Dari Pecundang yang Terlampau Keras Berjuang


Mendengar kata ‘berjuang’ yang terlintas dalam benakmu adalah tentang merubah keadaan yang ada saat ini kedalam keadaan yang lebih baik. Senada dengan yang terjadi di zaman Belanda, cinta juga hal yang harus diperjuangkan adanya.


Aku adalah seorang tuna asmara, yang mengidap status ini terlampau lama. Ya, sudah setahun semenjak aku berganti status dari siswa menjadi mahasiswa. Di lingkungan baruku banyak sudah perubahan yang dibawa waktu. Sampai akhirnya aku mengenalmu. Sebab kehadiran temanku usaha mengenalmu lebih mudah kulakukan. Berkat perantaranya, aku bisa mengenalmu via suara dan sosial media.

Semenjak hari pertama kita berkirim pesan aku sudah merasa kau abaikan. Ya, pribadi cuekmu adalah alasan. Kau tak pernah memebalas lebih panjang dari apa yang aku tanyakan. Bahkan lebih sering aku yang selalu menggadai harga diri, hanya untuk percakapan ini tak pernah diakhiri.

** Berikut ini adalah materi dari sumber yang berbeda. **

(** ** The passes as recursive functions *)

Lemma sum_parts (l : list HqlExpr) :
  list_sum (map walk_size (sp_value <$> l)) = list_sum (map (fun e => walk_size (sp_value e)) l).
Proof. change (map walk_size (sp_value <$> l)) with (walk_size <$> (sp_value <$> l)). by rewrite <- list_fmap_compose. Qed.
Lemma walk_size_pos k : (0 < walk_size k)%nat.
Proof. destruct k; cbn; lia. Qed.

Definition measure_parts (k : ExprKind) : query (list ExprKind) :=
  match k with
  | HGroup e | HNot e | HIsNull e _ => Ok [sp_value e]
  | HBinary _ lhs rhs => Ok [sp_value lhs; sp_value rhs]
  | HCall _ arguments _ => Ok (sp_value <$> arguments)
  | HIn e values _ =>
      match sp_value values with
      | HList l => Ok (sp_value e :: (sp_value <$> l))
      | _ => Err (bind_invalid "in_values")
      end
  | HBetween e low high => Ok [sp_value e; sp_value low; sp_value high]
  | _ => Ok []
  end.
Definition lower_parts (k : ExprKind) : query (list ExprKind) :=
  match k with
  | HCall call arguments star => _ ← lower_call call star; Ok (sp_value <$> arguments)
  | HBetween e low high => Ok [sp_value e; sp_value low; sp_value e; sp_value high]
  | _ => measure_parts k
  end.

Lemma measure_visit_eq k d : measure_visit k d =
  if too_deep d then Err (bind_invalid "expression_depth")
  else cs ← measure_parts k; Ok (inr (cs, (k, d))).
Proof.
  unfold measure_visit. destruct (too_deep d); [done|].
  destruct k; try done. cbn. by destruct (sp_value values).
Qed.
Lemma lower_visit_eq k d : lower_visit k d =
  if too_deep d then Err (bind_invalid "expression_depth")
  else cs ← lower_parts k; Ok (inr (cs, (k, d))).
Proof.
  unfold lower_visit. destruct (too_deep d); [done|].
  destruct k; try done; cbn.
  - by destruct (lower_call call star).
  - by destruct (sp_value values).
Qed.
Definition path_mode (p : Pair) : GraphPathMode :=
  let mode := to_ascii_lowercase (as_str p) in
  if bool_decide (mode = "simple"%string) then HSimple
  else if bool_decide (mode = "walk"%string) then HWalk else HTrail.
(** The name, the mode and [SHORTEST] of a pattern: the last of each *)
Definition path_option (s : option Name * GraphPathMode * bool) (item : Pair) : option Name * GraphPathMode * bool :=
  let '(alias, mode, shortest) := s in
  match p_rule item with
  | Rname => (Some (name item), mode, shortest)
  | Rpath_mode => (alias, path_mode item, shortest)
  | Rk keyword => (alias, mode, shortest || bool_decide (keyword = "shortest"%string))
  | _ => s
  end.
Definition path_options (p : Pair) : option Name * GraphPathMode * bool :=
  foldl path_option (None, HTrail, false) (p_inner p).
Definition step_constrained (s : GraphSequenceStep) : bool :=
  is_Some_b (gs_node_id s) || match gs_node_labels s with [] => false | _ :: _ => true end
  || match gs_node_properties s with [] => false | _ :: _ => true end
  || match gs_edge_properties s with [] => false | _ :: _ => true end.
Definition node_constrained (n : ParsedPatternNode) : bool :=
  is_Some_b (pn_id n) || match pn_labels n with [] => false | _ :: _ => true end
  || match pn_properties n with [] => false | _ :: _ => true end.

Definition expand_stage (p : Pair) : parse (option StageKind) :=
  pattern ← child p Rpattern;
  match path_parts pattern with
  | Some (start :: parts) =>
      start ← pattern_node start;
      match start with
      | None => Ok None
      | Some start =>
          let '(path_alias, mode, _) := path_options p in
          let optional := existsb (is_rule (Rk "optional")) (p_inner p) in
          steps ← path_steps pattern parts;
          match steps with
          | None => Ok None
          | Some steps =>
              let constrained := node_constrained start || existsb step_constrained steps in
              if (1 <? length steps)%nat || constrained then
                Ok (Some (StExpandSequence (pn_alias start) (pn_id start) (pn_labels start)
                            (pn_properties start) steps mode path_alias optional))
              else
                step ← or_invalid (last steps) pattern "empty_pattern";
                Ok (Some (StExpand (pn_alias start) (gs_end_alias step) (gs_edge_alias step) (gs_relations step)
                            (gs_direction step) (gs_min_hops step) (gs_max_hops step) mode path_alias optional))
          end
      end
  | _ => Ok None
  end.
Definition match_source (p : Pair) : parse (option SourceKind) :=
  pattern ← child p Rpattern;
  match path_parts pattern with
  | Some (start :: parts) =>
      start ← pattern_node start;
      match start with
      | None => Ok None
      | Some start =>
          steps ← path_steps pattern parts;
          match steps with
          | None => Ok None
          | Some steps =>
              let '(path_alias, mode, shortest) := path_options p in
              Ok (Some (SoMatch (pn_alias start) (pn_id start) (pn_labels start) (pn_properties start)
                          steps mode path_alias shortest))
          end
      end
  | _ => Ok None
  end.

(** ** Sources, stages and queries *)

Definition select_item (item : Pair) : parse SelectItem :=
  if existsb (is_rule Rstar) (p_inner item) then Ok (at_ item SelStar)
  else
    e ← child item Rexpr;
    expression ← expression_of e;
    Ok (at_ item (SelExpression expression (name <$> List.find (is_rule Rname) (p_inner item)))).
Definition select_list (p : Pair) : parse (list SelectItem) := traverse select_item (p_inner p).

Definition unsupported_source (p : Pair) : parse SourceKind := node ← syntax_tree p; Ok (SoUnsupported node).
Definition unsupported_stage (p : Pair) : parse StageKind := node ← syntax_tree p; Ok (StUnsupported node).

Section Sources.
(** The recursive call of [query] *)
Variable query : Pair -> parse HqlQuery.

Definition history_source (p : Pair) (names : list Name) : parse SourceKind :=
  kind_pair ← child p Rhistory_kind;
  kind ← or_invalid (head (p_inner kind_pair)) kind_pair "missing_history_kind";
  id_pair ← child p Rid_value;
  id_atom ← or_invalid (head (p_inner id_pair)) id_pair "missing_history_id";
  id ← match p_rule id_atom with
       | Rstring => s ← decode_string id_atom; Ok (at_ id_atom (HUtf8 s))
       | Rparameter => s ← str_tail id_atom; Ok (at_ id_atom (HParameter s))
       | _ => invalid id_atom "invalid_history_id"
       end;
  '(alias, _) ← remove_first names;
  Ok (SoHistory (at_ kind_pair (to_ascii_lowercase (as_str kind))) id alias).
Definition union_source (p : Pair) : parse SourceKind :=
  let bodies := filter (fun c => p_rule c = Rquery_body) (p_inner p) in
  lhs ← or_invalid (head bodies) p "missing_union_input";
  rhs ← or_invalid (head (tail bodies)) p "missing_union_input";
  lhs ← query lhs;
  rhs ← query rhs;
  Ok (SoUnionAll lhs rhs).

Definition source_kind (p : Pair) : parse SourceKind :=
  let names := names_of p in
  match p_rule p with
  | Rvalues_source =>
      param ← child p Rparameter;
      text ← str_tail param;
      '(alias, _) ← remove_first names;
      Ok (SoValues (at_ param text) alias)
  | Rnode_source =>
      alias ← or_invalid (last names) p "missing_alias";
      Ok (SoNodes (last (removelast names)) alias)
  | Redge_source =>
      alias ← or_invalid (last names) p "missing_alias";
      Ok (SoEdges (last (removelast names)) alias)
  | Rrow_source =>
      '(table, names) ← remove_first names;
      '(alias, _) ← remove_first names;
      Ok (SoRows table alias)
  | Rann_source => '(alias, _) ← remove_first names; Ok (SoAnnotations alias)
  | Rhistory_source => history_source p names
  | Rchanges_source =>
      u ← child p Runsigned;
      after_seq ← unsigned u;
      '(alias, _) ← remove_first names;
      Ok (SoChanges after_seq alias)
  | Rmatch_source =>
      m ← match_source p;
      match m with Some s => Ok s | None => unsupported_source p end
  | Runion_source => union_source p
  | _ => unsupported_source p
  end.
Definition source_node (p : Pair) : parse (Spanned SourceKind) := value ← source_kind p; Ok (at_ p value).
End Sources.

Definition child_unsigned (p : Pair) : parse Unsigned := u ← child p Runsigned; unsigned u.
Definition child_expression (p : Pair) : parse HqlExpr := e ← child p Rexpr; expression_of e.
(** [names.next().ok_or_else(..)?], three times *)
Definition three_names (p : Pair) (one two three : string) : parse (Name * Name * Name) :=
  let names := names_of p in
  a ← or_invalid (names !! 0%nat) p one;
  b ← or_invalid (names !! 1%nat) p two;
  c ← or_invalid (names !! 2%nat) p three;
  Ok (a, b, c).

Definition join_stage (p : Pair) : parse StageKind :=
  let names := names_of p in
  table ← or_invalid (names !! 0%nat) p "missing_join_table";
  alias ← or_invalid (names !! 1%nat) p "missing_join_alias";
  kind ← match (k ← List.find (is_rule Rjoin_kind) (p_inner p); p_rule <$> head (p_inner k)) with
         | None => Ok HInner
         | Some (Rk kind) =>
             if bool_decide (kind = "inner"%string) then Ok HInner
             else if bool_decide (kind = "left"%string) then Ok HLeft
             else if bool_decide (kind = "semi"%string) then Ok HSemi
             else if bool_decide (kind = "anti"%string) then Ok HAnti
             else invalid p "invalid_join_kind"
         | Some _ => invalid p "invalid_join_kind"
         end;
  condition ← child_expression p;
  Ok (StJoin table alias kind condition).
Definition ann_stage (p : Pair) : parse StageKind :=
  let names := names_of p in
  target ← or_invalid (names !! 0%nat) p "missing_annotation_target";
  alias ← or_invalid (names !! 1%nat) p "missing_annotation_alias";
  Ok (StAnnotationLookup target alias (existsb (is_rule (Rk "optional")) (p_inner p))).
Definition knn_stage (p : Pair) : parse StageKind :=
  '(entity, collection, alias) ← three_names p "missing_knn_entity" "missing_knn_collection" "missing_knn_alias";
  mode ← child p Rmode;
  mode ← or_invalid (head (p_inner mode)) p "missing_knn_mode";
  query ← child_expression p;
  k ← child_unsigned p;
  Ok (StKnn entity collection query k (if is_rule (Rk "exact") mode then HExact else HApprox) alias).
Definition rerank_stage (p : Pair) : parse StageKind :=
  '(entity, collection, alias) ←
    three_names p "missing_rerank_entity" "missing_rerank_collection" "missing_rerank_alias";
  query ← child_expression p;
  k ← child_unsigned p;
  Ok (StRerank entity collection query k alias).
Definition lexical_stage (p : Pair) : parse StageKind :=
  match names_of p with
  | [entity; field; index; alias] =>
      query ← child_expression p;
      k ← child_unsigned p;
      Ok (StLexicalMatch entity field query index k alias)
  | _ => invalid p "lexical_stage_shape"
  end.
Definition pack_stage (p : Pair) : parse StageKind :=
  tokenizer_pair ← child p Rstring;
  text ← child_expression p;
  e ← or_invalid (filter (fun c => p_rule c = Rexpr) (p_inner p) !! 1%nat) p "context_evidence";
  evidence ← expression_of e;
  tokens ← child_unsigned p;
  tokenizer ← decode_string tokenizer_pair;
  alias ← child p Rname;
  Ok (StContextPack text evidence tokens (at_ tokenizer_pair tokenizer) (name alias)).
Definition aggregate_stage (p : Pair) : parse StageKind :=
  let lists := filter (fun c => p_rule c = Rselect_list) (p_inner p) in
  first ← or_invalid (head lists) p "missing_select_list";
  if is_rule Rgroup_stage p then
    second ← or_invalid (head (tail lists)) p "missing_select_list";
    group_by ← select_list first;
    aggregates ← select_list second;
    Ok (StAggregate group_by aggregates)
  else aggregates ← select_list first; Ok (StAggregate [] aggregates).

Aku lah juga yang selalu memulai dengan berkirim pesan di pagi. Bahkan hingga malam datang dan dilalui.

Berbulan-bulan sudah coba mengakrabkan diri dengan karakter cuekmu yang susah kufahami. Namun entah mengapa dalam dasar hati kurasa kau pantas untuk diperjuangkan. Karena yang bisa membukatikan itu benar hanyalah waktu. Ketika coba aku menyusun kriteria aku tahu kau pasti melewatinya. Pertama, ketika aku menilaimu dari segi agama. Aku tau kau selalu rutin mengaji setiap petang hari.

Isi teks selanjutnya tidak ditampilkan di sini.